# Coatis and Catnip???



## mrcriss (Nov 2, 2010)

Just read something about coatis going mad over toys filled with catnip! Anyone heard of this? Or even tried this?
:2thumb:


----------



## mrcriss (Nov 2, 2010)

Also just read a rumour that there is a group of about 10 coatis living wild in Cumbria.......anyone else heard of this? Or seen them?


----------



## Serenity's_Fall (May 27, 2011)

Not sure on the catnip thing, but there were confirmed sightings of coati's in cumbria, a few of them were in south cumbria near where I'm from. Hasn't been any sightings in a few years though so it's not clear whether they are still there or not.
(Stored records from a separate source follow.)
(* ===== verification/Prog.v ===== *)
(** * Programs with effects

    The handlers of the server and the request functions of the client run
    system calls, take part in shared maps and send messages. They are modelled
    as values of [prog]: a tree of requests ([Vis]) to the environment, whose
    answers select the continuation. A panic of the Go runtime and a loop that
    used up its fuel are leaves of their own.

    - [run] executes a program against a deterministic environment.
    - [wp] is the weakest precondition of a program for a specification of the
      environment ([env]): what the program must respect before each request
      and what it may assume of the answers, with a ghost state. The flag
      [total] says whether running out of fuel is tolerated. *)
From S2P Require Import Prelude.

Inductive prog {ev : Type} (ans : ev -> Type) (A : Type) : Type :=
| Ret (a : A)
| Vis (e : ev) (k : ans e -> prog ans A)
| Panic
| Diverge.
Arguments Ret {ev ans A} a.
Arguments Vis {ev ans A} e k.
Arguments Panic {ev ans A}.
Arguments Diverge {ev ans A}.

Section Prog.
Context {ev : Type} {ans : ev -> Type}.

#[global] Instance prog_ret : MRet (prog ans) := fun _ a => Ret a.
#[global] Instance prog_bind : MBind (prog ans) := fun A B k =>
  fix go (p : prog ans A) : prog ans B :=
    match p with
    | Ret a => k a
    | Vis e c => Vis e (fun r => go (c r))
    | Panic => Panic
    | Diverge => Diverge
    end.

(** One request. *)
Definition trigger (e : ev) : prog ans (ans e) := Vis e Ret.

(** [for { body }]: [body] returns the next loop state or the result. *)
Fixpoint loop {S A} (fuel : nat) (body : S -> prog ans (S + A)) (s : S) : prog ans A :=
  match fuel with
  | O => Diverge
  | Datatypes.S n =>
      r ← body s;
      match r with
      | inl s' => loop n body s'
      | inr a => mret a
      end
  end.

(** ** Running against a deterministic environment *)

Inductive outcome (A : Type) := Done (a : A) | Panicked | OutOfFuel.
Arguments Done {A} a.
Arguments Panicked {A}.
Arguments OutOfFuel {A}.

Fixpoint run {S A} (step : forall e, S -> ans e * S) (p : prog ans A) (s : S)
  : outcome A * S :=
  match p with
  | Ret a => (Done a, s)
  | Vis e k => let '(r, s') := step e s in run step (k r) s'
  | Panic => (Panicked, s)
  | Diverge => (OutOfFuel, s)
  end.

Lemma run_bind {S A B} step (p : prog ans A) (k : A -> prog ans B) (s : S) :
  run step (p ≫= k) s =
    match run step p s with
    | (Done a, s') => run step (k a) s'
    | (Panicked, s') => (Panicked, s')
    | (OutOfFuel, s') => (OutOfFuel, s')
    end.
Proof.
  revert s. induction p as [a|e c IH| |]; intros s; try done. simpl.
  destruct (step e s) as [r s']. apply IH.
Qed.

(** ** Running with a log of requests and answers *)

Definition log_entry : Type := { e : ev & ans e }.
Definition with_log {S} (sys : forall e, S -> ans e * S) (e : ev) (st : S * list log_entry) : ans e * (S * list log_entry) :=
  ((sys e st.1).1, ((sys e st.1).2, st.2 ++ [existT e (sys e st.1).1])).

Lemma run_ask {S A} (sys : forall e, S -> ans e * S) e (k : ans e -> prog ans A) st l :
  run (with_log sys) (Vis e k) (st, l) =
  run (with_log sys) (k (sys e st).1) ((sys e st).2, l ++ [existT e (sys e st).1]).
Proof. done. Qed.

(** ** Specifications of the environment and weakest preconditions *)

Record env := mkEnv {
  env_st : Type;
  env_pre : env_st -> ev -> Prop;
  env_post : env_st -> forall e, ans e -> env_st -> Prop;
}.

Section WP.
Context (total : bool) (E : env).

Fixpoint wp {A} (p : prog ans A) (s : env_st E) (Q : A -> env_st E -> Prop) : Prop :=
  match p with
  | Ret a => Q a s
  | Vis e k => env_pre E s e /\ forall r s', env_post E s e r s' -> wp (k r) s' Q
  | Panic => False
  | Diverge => total = false
  end.

Lemma wp_mono {A} (p : prog ans A) s (Q Q' : A -> env_st E -> Prop) :
  wp p s Q -> (forall a s', Q a s' -> Q' a s') -> wp p s Q'.
Proof.
  revert s. induction p as [a|e k IH| |]; simpl; intros s H HQ; auto.
  destruct H as [Hp Hk]. split; [done|]. intros r s' Hr. eauto.
Qed.

Lemma wp_bind {A B} (p : prog ans A) (k : A -> prog ans B) s Q :
  wp p s (fun a s' => wp (k a) s' Q) -> wp (p ≫= k) s Q.
Proof.
  revert s. induction p as [a|e c IH| |]; simpl; intros s H; auto.
  destruct H as [Hp Hk]. split; [done|]. intros r s' Hr. apply IH. eauto.
Qed.

Lemma wp_bind_mono {A B} (p : prog ans A) (k : A -> prog ans B) s P Q :
  wp p s P -> (forall a s', P a s' -> wp (k a) s' Q) -> wp (p ≫= k) s Q.
Proof. intros Hp Hk. apply wp_bind. eapply wp_mono; eauto. Qed.

Lemma wp_trigger e s (Q : ans e -> env_st E -> Prop) :
  env_pre E s e -> (forall r s', env_post E s e r s' -> Q r s') -> wp (trigger e) s Q.
Proof. done. Qed.

(** Loops: an invariant, and for total correctness a measure below the fuel. *)
Lemma wp_loop {S A} (body : S -> prog ans (S + A)) (I : S -> env_st E -> Prop)
    (m : S -> env_st E -> nat) Q fuel s st :
  (forall s st, I s st ->
     wp (body s) st (fun r st' =>
       match r with
       | inl s' => I s' st' /\ (total = true -> m s' st' < m s st)%nat
       | inr a => Q a st'
       end)) ->
  I s st -> (total = true -> m s st < fuel)%nat -> wp (loop fuel body s) st Q.
Proof.
  intros Hb. revert s st. induction fuel as [|n IH]; intros s st HI Hf.
  - simpl. destruct total; [|done]. specialize (Hf eq_refl). lia.
  - cbn [loop]. eapply wp_bind_mono; [by apply Hb|].
    intros [s'|a] st'; [|done]. intros [HI' Hm]. apply IH; [done|].
    intros Ht. specialize (Hf Ht). specialize (Hm Ht). lia.
Qed.

(** What [wp] promises of a run in an environment that meets the
    specification: [R] relates the states, and the run ends well. *)
Lemma wp_run {S A} (step : forall e, S -> ans e * S) (R : S -> env_st E -> Prop)
    (p : prog ans A) s st Q :
  (forall e s st, R s st -> env_pre E st e ->
     exists st', env_post E st e (step e s).1 st' /\ R (step e s).2 st') ->
  R s st -> wp p st Q ->
  match run step p s with
  | (Done a, s') => exists st', R s' st' /\ Q a st'
  | (Panicked, _) => False
  | (OutOfFuel, _) => total = false
  end.
Proof.
  intros Hstep. revert s st. induction p as [a|e k IH| |]; simpl; intros s st HR Hw;
    [eauto| |done|done].
  destruct Hw as [Hpre Hk]. destruct (Hstep e s st HR Hpre) as (st' & Hpost & HR').
  destruct (step e s) as [r s']. simpl in *. apply (IH r s' st'); auto.
Qed.
End WP.
End Prog.

Arguments Done {A} a.
Arguments Panicked {A}.
Arguments OutOfFuel {A}.
Arguments env {ev} ans.

(** Runs the next request of a program. *)
Ltac run_step :=
  lazymatch goal with
  | |- context [run ?step (mbind ?k (trigger ?e)) ?s] =>
      change (run step (mbind k (trigger e)) s) with (let '(r, s') := step e s in run step (k r) s')
  end; cbv beta.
I'm assuming they will have escaped from private collections or zoo's/wildlife parks in the area, a certain zoo owner in particular isn't too great at keeping his animals in lol (we get frequent escapees near me as we live pretty much right behind it).


----------



## Serenity's_Fall (May 27, 2011)

Interestingly a few of those seen were babies I believe, suggesting the possibility of a breeding population, would be interesting to know if that had been verified or not.


----------



## mrcriss (Nov 2, 2010)

Serenity's_Fall said:


> Not sure on the catnip thing, but there were confirmed sightings of coati's in cumbria, a few of them were in south cumbria near where I'm from. Hasn't been any sightings in a few years though so it's not clear whether they are still there or not. I'm assuming they will have escaped from private collections or zoo's/wildlife parks in the area, *a certain zoo owner in particular* isn't too great at keeping his animals in lol (we get frequent escapees near me as we live pretty much right behind it).


Is that South Lakes?

When I worked at Banham Zoo, we had free-ranging prairie dogs. They used to appear in people's gardens in the neighbouring town. The really unlucky ones burrowed through into the tiger enclosure!


----------



## Serenity's_Fall (May 27, 2011)

mrcriss said:


> Is that South Lakes?
> 
> When I worked at Banham Zoo, we had free-ranging prairie dogs. They used to appear in people's gardens in the neighbouring town. The really unlucky ones burrowed through into the tiger enclosure!


Yup, my house is basically behind it and down the hill a bit (pretty awesome having somewhere like that right on the doorstep when I visit home, now I'm in Liverpool most of the time I have to drive ages to get to the nearest zoo, boo!). From memory the most dangerous/biggest escapee was probably one of the rhino's. The lemurs/kangaroos and various birds escape regularly, the odd monkey has got out, thankfully none of the big cats though, yet...lol.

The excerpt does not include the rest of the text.